The national team finishes, too quickly for Zembe’s taste, and she is forced to dismiss her own officers. Men scuttle about, double-checking labels and closing evidence kits before getting into their white sedans. Zembe is the last person to leave. She takes a moment to survey the scene as darkness falls, the way the 28s would have seen it. Hidden from the street, but surrounded by sleeping households, it is a risky place to leave a body.

Zembe takes the long route home. She enjoys the rhythm of the car on the drive and the way she can feel the township settle in around her. When she turns into her own driveway
all the doors on her street are closed. She steers her car into the parking pad behind her house and double-checks the gas level. Years patrolling the highways have taught her that keeping the bare minimum of gas in the tank is the best protection against car theft. Anyone who managed to break into her car wouldn’t get far on the half-litre she leaves.

The front windows of her house are dark, but a yellow light illuminates the front walk and the keyholes in both locks. Once inside, Zembe bolts the door, drops her purse, and walks directly to the bedroom. She changes into her nightgown, folded neatly that morning, and kneels next to the bed.

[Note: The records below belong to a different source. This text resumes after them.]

Lemma orderly_reachable_view entries s :
  NoDup (scanDir entries) → orderly_reachable range entries s →
  sys_reachable range entries s ∧ orderly (sy_watchers s) ∧
  (cl_killed (sy_client s) = false → sys_view (sy_client s) (sy_watchers s)).
Proof.
  intros Hnd Hs. apply (rtc_invariant (orderly_step range) (λ s, sys_reachable range entries s ∧ orderly (sy_watchers s) ∧
    (cl_killed (sy_client s) = false → sys_view (sy_client s) (sy_watchers s))) (sys_init entries) s); [|exact Hs|].
  - intros x y [Hxy Hoy] (Hr & Ho & Hv). split_and!; [exact (rtc_r _ _ _ Hr Hxy)|done|]. intros Hk.
    apply (sys_step_view (scanDir entries) x y); [done|by apply sys_reachable_inv|done..|]. apply Hv.
    destruct (cl_killed (sy_client x)) eqn:E; [|done]. rewrite (killed_step x y Hxy E) in Hk. done.
  - split_and!; [apply rtc_refl|by apply orderly_init|intros _; apply view_init].
Qed.
End System.

(** ** Progress *)

Section Progress.
Context (range : counts → list portKey).

(** The watchers are where they were. *)
Definition stays (w w' : watcher) : Prop :=
  wt_name w' = wt_name w ∧ wt_pc w' = wt_pc w ∧ wt_listens w' = wt_listens w ∧ wt_cancelled w' = wt_cancelled w.
Definition settle_step (s s' : system) : Prop :=
  sys_step range s s' ∧ Forall2 stays (sy_watchers s) (sy_watchers s').

#[export] Instance stays_preorder : PreOrder stays.
Proof. split; [done|]. intros w1 w2 w3 (? & ? & ? & ?) (? & ? & ? & ?). repeat split; congruence. Qed.

Lemma settle_sys s s' : rtc settle_step s s' → rtc (sys_step range) s s'.
Proof. apply rtc_subrel. by intros x y []. Qed.
Lemma settle_stays s s' : rtc settle_step s s' → Forall2 stays (sy_watchers s) (sy_watchers s').
Proof. induction 1 as [|s s1 s' [_ H] _ IH]; [reflexivity|]. by etrans. Qed.

Lemma run_steps_sys ws room c c' :
  rtc run_step c c' → rtc settle_step (mkSystem c ws room false) (mkSystem c' ws room false).
Proof. induction 1 as [|c c1 c' Hs _ IH]; [done|]. eapply rtc_l; [split; [by apply sys_run|cbn; reflexivity]|done]. Qed.
(** What the local client, or the target, has sent so far can reach the other. *)
Lemma chain_delivers_forth p o :
  chain_reachable (mkChain p o) → running p → running o →
  ∃ c', rtc chain_step (mkChain p o) c' ∧ running (ch_proxy c') ∧ running (ch_owner c') ∧
    cn_written (pp_conn (ch_owner c') true) = received p false.
Proof.
  intros Hr Hp Ho. destruct (chain_no_eof p o Hr Hp Ho) as [Heof _]. pose proof (chain_reachable_inv _ Hr) as [Hrp Hro _ _ _ _]. cbn in *.
  destruct (pipe_delivers p false Hrp Hp) as (p1 & Hs1 & Hp1 & Hw1).
  assert (chain_reachable (mkChain p1 o)) as Hr1 by exact (transitivity Hr (chain_proxy_steps p p1 o Hs1)).
  destruct (ci_forth _ (chain_reachable_inv _ Hr1)) as [data Hf]. cbn in Hf, Hw1.
  assert (chain_step (mkChain p1 o) (mkChain p1 (arrive false data false o))) as Hst.
  { apply (chain_forth p1 o data []); [done|by rewrite app_nil_r|done]. }
  destruct (pipe_delivers (arrive false data false o) false) as (o2 & Hs2 & Ho2 & Hw2);
    [exact (rtc_r _ _ _ Hro (arrive_step _ _ _ _ Heof))|done|].
  exists (mkChain p1 o2). split_and!; [|done|done|].
  - etrans; [exact (chain_proxy_steps p p1 o Hs1)|]. eapply rtc_l; [exact Hst|]. by apply chain_owner_steps.
  - cbn. cbn in Hw2. by rewrite Hw2, received_arrive, <-Hf, Hw1.
Qed.

Lemma chain_delivers_back p o :
  chain_reachable (mkChain p o) → running p → running o →
  ∃ c', rtc chain_step (mkChain p o) c' ∧ running (ch_proxy c') ∧ running (ch_owner c') ∧
    cn_written (pp_conn (ch_proxy c') false) = received o true.
Proof.
  intros Hr Hp Ho. destruct (chain_no_eof p o Hr Hp Ho) as [_ Heof]. pose proof (chain_reachable_inv _ Hr) as [Hrp Hro _ _ _ _]. cbn in *.
  destruct (pipe_delivers o true Hro Ho) as (o1 & Hs1 & Ho1 & Hw1).
  assert (chain_reachable (mkChain p o1)) as Hr1 by exact (transitivity Hr (chain_owner_steps p o o1 Hs1)).
  destruct (ci_back _ (chain_reachable_inv _ Hr1)) as [data Hf]. cbn in Hf, Hw1.
  assert (chain_step (mkChain p o1) (mkChain (arrive true data false p) o1)) as Hst.
  { apply (chain_back p o1 data []); [done|by rewrite app_nil_r|done]. }
  destruct (pipe_delivers (arrive true data false p) true) as (p2 & Hs2 & Hp2 & Hw2);
    [exact (rtc_r _ _ _ Hrp (arrive_step _ _ _ _ Heof))|done|].
  exists (mkChain p2 o1). split_and!; [|done|done|].
  - etrans; [exact (chain_owner_steps p o o1 Hs1)|]. eapply rtc_l; [exact Hst|]. by apply chain_proxy_steps.
  - cbn. cbn in Hw2. by rewrite Hw2, received_arrive, <-Hf, Hw1.
Qed.

(** Nothing is lost on the way. *)
Lemma chain_conserves d p q :
  pipe_reachable p → pipe_reachable q → running p → running q →
  received q d `prefix_of` cn_written (pp_conn p (negb d)) →
  ∃ flight, cn_written (pp_conn p (negb d)) = received q d ++ flight ∧
    received p d = cn_written (pp_conn q (negb d)) ++ held q d ++ cn_arrived (pp_conn q d) ++ flight ++
      held p d ++ cn_arrived (pp_conn p d).
Proof.
  intros Hp%pipe_reachable_inv Hq%pipe_reachable_inv Hrp Hrq [flight Hf]. exists flight. split; [done|].
  unfold received in *. rewrite (pi_copied p Hp d), Hf, (pi_copied q Hq d) by done. by rewrite <-!app_assoc.
Qed.

(** ** Theorem *)

(** C13. A TCP connection through two containers, from the client of the proxy to
    the process that listens, is one reliable stream in each direction.  At every
    moment the target has been written an exact prefix of what the client sent,
    and the client of what the target sent.  While nothing has ended, every byte
    that is missing is accounted for, in order, in the two pipes or between
    them, and all that either side has sent so far can still be delivered without
    anything more being sent.  When both pipes have returned, all four
    connections are closed. *)
Theorem chain_faithful p o :
  chain_reachable (mkChain p o) →
  cn_written (pp_conn o true) `prefix_of` received p false ∧
  cn_written (pp_conn p false) `prefix_of` received o true ∧
  (running p → running o →
    (∃ flight, received p false = cn_written (pp_conn o true) ++ held o false ++ cn_arrived (pp_conn o false) ++ flight ++
      held p false ++ cn_arrived (pp_conn p false)) ∧
    (∃ flight, received o true = cn_written (pp_conn p false) ++ held p true ++ cn_arrived (pp_conn p true) ++ flight ++
      held o true ++ cn_arrived (pp_conn o true)) ∧
    (∃ c', rtc chain_step (mkChain p o) c' ∧ cn_written (pp_conn (ch_owner c') true) = received p false) ∧
    (∃ c', rtc chain_step (mkChain p o) c' ∧ cn_written (pp_conn (ch_proxy c') false) = received o true)) ∧
  (pipe_returned p → pipe_returned o → ∀ e, cn_closed (pp_conn p e) = true ∧ cn_closed (pp_conn o e) = true).
Proof.
  intros Hr. pose proof (chain_reachable_inv _ Hr) as [Hp Ho Hf Hb _ _]. cbn in *.
  pose proof (pipe_reachable_inv _ Hp) as Ip. pose proof (pipe_reachable_inv _ Ho) as Io. split_and!.
  - etrans; [apply (pi_prefix o Io false)|]. etrans; [|apply prefix_app_r, (pi_prefix p Ip false)].
    etrans; [|exact Hf]. by apply prefix_app_r.
  - etrans; [apply (pi_prefix p Ip true)|]. etrans; [|apply prefix_app_r, (pi_prefix o Io true)].
    etrans; [|exact Hb]. by apply prefix_app_r.
  - intros Hrp Hro. split_and!.
    + destruct (chain_conserves false p o Hp Ho Hrp Hro Hf) as (flight & _ & H). by exists flight.
    + destruct (chain_conserves true o p Ho Hp Hro Hrp Hb) as (flight & _ & H). by exists flight.
    + destruct (chain_delivers_forth p o Hr Hrp Hro) as (c' & H1 & _ & _ & H2). by exists c'.
    + destruct (chain_delivers_back p o Hr Hrp Hro) as (c' & H1 & _ & _ & H2). by exists c'.
  - intros H1 H2 e. split; [by apply (pi_closed p Ip true)|by apply (pi_closed o Io true)].
Qed.

(** The client has sent "A", which the proxy has read. *)
Definition sample_chain : chain := mkChain sample_pipe_read pipe_init.

Lemma sample_chain_reachable : chain_reachable sample_chain.
Proof.
  eapply rtc_l; [by apply (chain_client pipe_init pipe_init [x41] true)|].
  apply rtc_once, chain_proxy. split; [by apply (pipe_read false sample_pipe_data [x41] [])|]. by intros [].
Qed.

Lemma chain_faithful_witness :
  cn_written (pp_conn (ch_owner sample_chain) true) `prefix_of` [x41] ∧
  ∃ c', rtc chain_step sample_chain c' ∧ cn_written (pp_conn (ch_owner c') true) = [x41].
Proof.
  destruct (chain_faithful sample_pipe_read pipe_init sample_chain_reachable) as (H1 & _ & H3 & _).
  split; [exact H1|]. destruct (H3 ltac:(by intros []) ltac:(done)) as (_ & _ & H & _). exact H.
Defined.
(* ===== verification/GoJSON.v ===== *)
(** * Go's [encoding/json]

    The documents the source reads and writes: [Unmarshal]'s grammar (a lexer
    and a parser with an explicit stack, as the package's scanner has, each
    structural on its input), and the output of [Marshal], [Encoder.Encode] and
    [MarshalIndent], with the escaping of strings.  Strings are byte sequences;
    what is not UTF-8 becomes U+FFFD both ways, as in Go. *)

From S2P Require Import Prelude GoStrings.

(** ** UTF-8 *)

Definition in_range (c : ascii) (lo hi : N) : bool := bool_decide (lo ≤ N_of_ascii c ≤ hi)%N.
Definition continuation (c : ascii) : bool := in_range c 128 191.

(** The size of the rune of more than one byte that [s] starts with, [O] when
    [utf8.DecodeRune] answers [RuneError]. *)
Definition utf8_len (s : string) : nat :=
  match s with
  | String a (String b s2) =>
      if in_range a 194 223 then (if continuation b then 2 else 0)
      else match s2 with
      | String c s3 =>
          let second := in_range a 224 224 && in_range b 160 191 || in_range a 225 236 && continuation b ||
                        in_range a 237 237 && in_range b 128 159 || in_range a 238 239 && continuation b in
          if second then (if continuation c then 3 else 0)
          else match s3 with
          | String d _ =>
              let second := in_range a 240 240 && in_range b 144 191 || in_range a 241 243 && continuation b ||
                            in_range a 244 244 && in_range b 128 143 in
              if second && continuation c && continuation d then 4 else 0
          | "" => 0
          end
      | "" => 0
      end
  | _ => 0
  end%nat.

Definition byte_char (z : Z) : ascii := ascii_of_N (Z.to_N z).

(** [utf8.AppendRune] for a code point that is no surrogate. *)
Definition utf8_rune (r : Z) : string :=
  if r <? 0x80 then String (byte_char r) ""
  else if r <? 0x800 then String (byte_char (0xC0 + r / 64)) (String (byte_char (0x80 + r mod 64)) "")
  else if r <? 0x10000 then
    String (byte_char (0xE0 + r / 4096)) (String (byte_char (0x80 + r / 64 mod 64)) (String (byte_char (0x80 + r mod 64)) ""))
  else
    String (byte_char (0xF0 + r / 262144)) (String (byte_char (0x80 + r / 4096 mod 64))
      (String (byte_char (0x80 + r / 64 mod 64)) (String (byte_char (0x80 + r mod 64)) ""))).

(** U+FFFD. *)
Definition replacement : string := utf8_rune 0xFFFD.

(** ** Values and tokens *)

Inductive json :=
  | JNull
  | JBool (b : bool)
  | JNum (lit : string)
  | JStr (s : string)
  | JArr (vs : list json)
  | JObj (ms : list (string * json)).

Inductive token :=
  | TLBrace | TRBrace | TLBracket | TRBracket | TColon | TComma
  | TStr (s : string)
  | TNum (lit : string)
  | TNull
  | TBool (b : bool).

Definition dquote : ascii := "034".
Definition backslash : ascii := "092".

(** ** Numbers *)

Definition is_digit (c : ascii) : bool := in_range c 48 57.

(** The scanner's states within a number: nothing yet, after the sign, after a
    leading zero, in the integer, after the point, in the fraction, after the
    [e], after its sign, in the exponent. *)
Inductive num_state := NStart | NNeg | NZero | NInt | NDot | NFrac | NE | NESign | NExp.
Lemma ascii_only_app s t : ascii_only (s +:+ t) ↔ ascii_only s ∧ ascii_only t.
Proof.
  unfold ascii_only. induction s as [|c s IH]; [by rewrite sapp_nil; split; [split|intros []]|].
  rewrite sapp_cons. cbn [String.list_ascii_of_string forallb]. rewrite !andb_true_iff, IH. tauto.
Qed.

Lemma ascii_only_utf8 s : ascii_only s → utf8_valid s.
Proof.
  unfold ascii_only, utf8_valid. induction s as [|c s IH]; [done|]. cbn [String.list_ascii_of_string forallb utf8_from].
  intros [Hc Hs]%andb_true_iff. rewrite Hc. by apply IH.
Qed.

(** ** Strings *)

(** What one byte below 0x80 is written as is read back as that byte. *)
Lemma lex_byte c acc X :
  in_range c 0 127 = true →
  lex (LStr acc None 0) ((if html_safe c then String c "" else escape c) +:+ X) = lex (LStr (acc +:+ String c "") None 0) X.
Proof. destruct c as [[] [] [] [] [] [] [] []]; first [discriminate|reflexivity]. Qed.

Lemma lex_copy p acc hi X :
  lex (LStr acc hi (String.length p)) (p +:+ X) = lex (LStr (acc +:+ p) hi 0) X.
Proof.
  revert acc. induction p as [|c p IH]; intros acc; [by rewrite sapp_nil_r|].
  rewrite sapp_cons. cbn [String.length lex]. rewrite IH. by rewrite sapp_assoc.
Qed.

Lemma quote_copy p t : quote_from (String.length p, true) (p +:+ t) = p +:+ quote_from (0%nat, true) t.
Proof. induction p as [|c p IH]; [done|]. rewrite !sapp_cons. cbn [String.length quote_from]. by rewrite IH. Qed.

Lemma quote_drop p t : quote_from (String.length p, false) (p +:+ t) = quote_from (0%nat, true) t.
Proof. induction p as [|c p IH]; [by destruct t|]. rewrite !sapp_cons. cbn [String.length quote_from]. by rewrite IH. Qed.
(* ===== verification/LoListens.v ===== *)
(** * internal/lo: what a listen is

    The promise of [types.go] on every [Listen] the package tracks, established
    where listens are born ([proc.go]) and in the form the wire needs: an event
    about such a listen is a line any reader of /watch decodes. *)

From S2P Require Import Prelude GoStrings GoNet GoJSON GoJSONFacts LoTypes LoProc LoTcp LoWatcher LoWire.

(** ** The type *)

(** A family, a protocol, a 16-bit port, and the text of a loopback or unspecified
    address. *)
Record Listen_typed (l : Listen) : Prop := {
  lt_stack : l_stack l = V4 ∨ l_stack l = V6;
  lt_proto : l_proto l = TCP ∨ l_proto l = UDP;
  lt_port : 0 ≤ l_port l < 2 ^ 16;
  lt_addr : ∃ ip, lo_or_unspec ip = true ∧ l_addr l = IP_String ip;
}.

(** What a watcher publishes. *)
Definition change_typed (ev : Event) : Prop := (ev_op ev = "add" ∨ ev_op ev = "remove") ∧ Listen_typed (ev_listen ev).
(** What a handler writes. *)
Definition Event_typed (ev : Event) : Prop := ev = ev_sync ∨ change_typed ev.

Lemma procNetFiles_typed path proto stack :
  (path, proto, stack) ∈ procNetFiles → (stack = V4 ∨ stack = V6) ∧ (proto = TCP ∨ proto = UDP).
Proof. rewrite list_elem_of_In. cbn. intros H. destruct_or?; simplify_eq; auto. Qed.

(** Whatever the tables hold. *)
Lemma scanProcNet_typed fs raw l : scanProcNet fs = Some raw → l ∈ raw → Listen_typed l.
Proof.
  intros Hs Hl. apply (elem_of_scan_files _ _ _ _ Hs) in Hl as [[]%not_elem_of_empty|(path & proto & stack & ls & line & Hf & _ & _ & Hp)].
  apply procNetFiles_typed in Hf as [Hst Hpr]. apply parseProcNetLine_Some in Hp as (ip & <- & <- & Ha & Hlo & Hport).
  split; [done..|]. by exists ip.
Qed.

(** ** Its text *)

(** The text is copied by [quote], byte for byte. *)
Fixpoint html_text (s : string) : bool :=
  match s with
  | "" => true
  | String c s' => html_safe c && html_text s'
  end.

Lemma html_text_lacks s : (∀ c, html_safe c = false → lacks c s) → html_text s = true.
Proof.
  induction s as [|d s IH]; intros H; [done|]. cbn [html_text]. apply andb_true_iff. split.
  - apply not_false_iff_true. intros Hd. by apply H, lacks_cons in Hd as [? _].
  - apply IH. intros c Hc. by apply H, lacks_cons in Hc as [_ ?].
Qed.

Lemma html_text_quote s : html_text s = true → quote s = dq s.
Proof.
  intros H. unfold quote, dq. do 2 f_equal. induction s as [|c s IH]; [done|].
  cbn in H. apply andb_true_iff in H as [Hc Hs]. cbn [quote_from]. by rewrite Hc, IH.
Qed.

Lemma html_text_utf8 s : html_text s = true → utf8_valid s.
Proof.
  intros H. apply ascii_only_utf8. unfold ascii_only. induction s as [|c s IH]; [done|].
  cbn in H |- *. apply andb_true_iff in H as [Hc Hs]. rewrite IH, andb_true_r by done.
  unfold html_safe, in_range in Hc |- *. apply andb_true_iff in Hc as [Hc _].
  apply bool_decide_eq_true in Hc. apply bool_decide_eq_true. lia.
Qed.

Lemma itoa_from_length fuel n acc : (String.length (itoa_from fuel n acc) ≤ fuel + String.length acc)%nat.
Proof.
  revert n acc. induction fuel as [|fuel IH]; intros n acc; [done|]. cbn [itoa_from].
  destruct (n <? 10); [cbn; lia|]. specialize (IH (n `div` 10) (String (digit_char (n `mod` 10)) acc)). cbn in IH. lia.
Qed.
Lemma Itoa_length n : (String.length (strconv_Itoa n) ≤ 20)%nat.
Proof. pose proof (itoa_from_length 20 n ""). unfold strconv_Itoa. cbn [String.length] in *. lia. Qed.

Lemma Join_length_le ws sep k :
  Forall (λ w, (String.length w ≤ k)%nat) ws →
  (String.length (strings_Join ws sep) ≤ length ws * (k + String.length sep))%nat.
Proof.
  induction 1 as [|w ws Hw _ IH]; [done|]. destruct (decide (ws = [])) as [->|]; [cbn; lia|].
  rewrite Join_cons by done. rewrite !sapp_length. cbn [length]. lia.
Qed.

Lemma decimal_html_safe c : is_decimal c = true → html_safe c = true.
Proof. destruct c as [[] [] [] [] [] [] [] []]; by vm_compute. Qed.

(** The text of a loopback or unspecified address: a dotted quad, [::1] or [::]. *)
Lemma lo_text ip :
  lo_or_unspec ip = true → html_text (IP_String ip) = true ∧ (String.length (IP_String ip) ≤ 84)%nat.
Proof.
  intros [(ip4 & H4 & _)|[-> | ->]]%lo_or_unspec_inv; [|vm_compute; split; [done|lia]..].
  pose proof (IP_To4_length _ _ H4) as Hl. rewrite (IP_String_To4 _ _ H4). split.
  - apply html_text_lacks. intros c Hc. apply dotted_lacks; [|by intros ->].
    apply not_true_iff_false. intros Hd%decimal_html_safe. congruence.
  - unfold dotted. etrans; [apply (Join_length_le _ _ 20)|].
    + rewrite Forall_fmap. apply Forall_true. intros; apply Itoa_length.
    + rewrite length_map, Hl. cbn. lia.
Qed.

Lemma Listen_typed_addr l :
  Listen_typed l → html_text (l_addr l) = true ∧ (String.length (l_addr l) ≤ 84)%nat ∧ isLoopbackOrUnspecified (l_addr l) = true.
Proof.
  intros [_ _ _ (ip & Hlo & ->)]. destruct (lo_text ip Hlo) as [? ?]. split_and!; [done..|].
  apply lo_or_unspec_inv in Hlo as Hi. destruct Hi as [(ip4 & H4 & Hh)|[-> | ->]]; [|by vm_compute..].
  rewrite (isLoopbackOrUnspecified_v4 _ _ H4). apply lo_or_unspec_inv. left. exists ip4.
  split; [unfold IP_To4; by rewrite decide_True by eauto using IP_To4_length|done].
Qed.

(** ** On the wire *)

Lemma dq_length s : String.length (dq s) = (2 + String.length s)%nat.
Proof. unfold dq. cbn [String.length]. rewrite sapp_length. cbn. lia. Qed.

(** An event whose strings are copied as they are. *)
Lemma Event_line ev :
  html_text (ev_op ev) = true → html_text (l_stack (ev_listen ev)) = true →
  html_text (l_proto (ev_listen ev)) = true → html_text (l_addr (ev_listen ev)) = true →
  json_Marshal (Event_json ev) =
    "{" +:+ dq "op" +:+ ":" +:+ dq (ev_op ev) +:+ "," +:+ dq "stack" +:+ ":" +:+ dq (l_stack (ev_listen ev)) +:+ "," +:+
    dq "proto" +:+ ":" +:+ dq (l_proto (ev_listen ev)) +:+ "," +:+ dq "addr" +:+ ":" +:+ dq (l_addr (ev_listen ev)) +:+ "," +:+
    dq "port" +:+ ":" +:+ strconv_Itoa (l_port (ev_listen ev)) +:+ "}".
Proof.
  intros H1 H2 H3 H4. unfold json_Marshal, Event_json. cbn [render map fst snd].
  rewrite !html_text_quote by done. cbn [strings_Join]. rewrite !sapp_assoc. reflexivity.
Qed.

Lemma html_wire_ok ev :
  html_text (ev_op ev) = true → html_text (l_stack (ev_listen ev)) = true →
  html_text (l_proto (ev_listen ev)) = true → html_text (l_addr (ev_listen ev)) = true →
  0 ≤ l_port (ev_listen ev) < 2 ^ 16 →
  (String.length (ev_op ev) + String.length (l_stack (ev_listen ev)) + String.length (l_proto (ev_listen ev)) +
    String.length (l_addr (ev_listen ev)) ≤ 1000)%nat →
  wire_ok ev.
Proof.
  intros H1 H2 H3 H4 Hp Hl. split; [unfold Event_ok; split_and!; (by apply html_text_utf8) || lia|].
  rewrite Event_line by done. rewrite !sapp_length, !dq_length. cbn [String.length].
  pose proof (Itoa_length (l_port (ev_listen ev))). unfold MaxScanTokenSize. lia.
Qed.

Lemma Event_typed_wire ev : Event_typed ev → wire_ok ev.
Proof.
  intros [->|[Hop Hl]]; [apply html_wire_ok; cbn; done || lia|].
  destruct (Listen_typed_addr _ Hl) as (Ht & Hlen & _). destruct Hl as [Hs Hp Hport _].
  destruct ev as [op [stack proto addr port]]. cbn in *.
  apply html_wire_ok; cbn; destruct Hop as [-> | ->], Hs as [-> | ->], Hp as [-> | ->]; cbn; done || lia.
Qed.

In the dark house it is easy to slip into prayer. The day washes away. She forgets the cool metal weight of the gun on her hip, the constriction of the suit jacket, and the dust in her eyes. When she prays it is a chance to digest the day and then interpret it according to His word. She tells Him about the dead water man’s blue eye and missing heart. Then she climbs onto the mattress, sets her clock, and falls asleep. She doesn’t have nightmares. In the morning, when the sun wakes her minutes before the alarm sounds, she will thank Him for that.

FIVE

T
HE SCENE REPORT, READY TWO DAYS LATER, GIVES
Zembe little to work with. There are three flagged pictures. The first is a close frame of the left gouge mark in the chest. Flesh splits in jagged strands. The skin is blue under the white light of the coroner’s lab. A note is scrawled over the red flag: “Serrated edge knife, no larger than 4.5 cm in width.” Zembe makes a rough estimate with her fingers in front of the magnified cut. It would have taken serious force to cut through the thick chest muscle to access the ribcage. She starts the profile in her head.

The second picture is of the back of the head. At the base of the skull there looks to be a soft impression. The notes to the side identify cause of death as a cracked skull. Injuring a grown man this seriously would have taken strength or a surprise attack that incapacitated him for longer than a few seconds. Black marker arrows point to a few places on the skin. Zembe peers closer, holding the frame up to the single light on her desk. She can’t see anything.

Outside the office, she hears the sound of a group of officers in for their morning break. Tosh, her newest and
most promising recruit, laughs his high-pitched laugh as he walks past the door.

“Tosh,” Zembe bellows. “Get in here. I need your help with something.”

Tosh looks uncertain, always nervous. His fingers shake when he reaches for the photo, his lips stay pursed long after he’s done scrutinizing.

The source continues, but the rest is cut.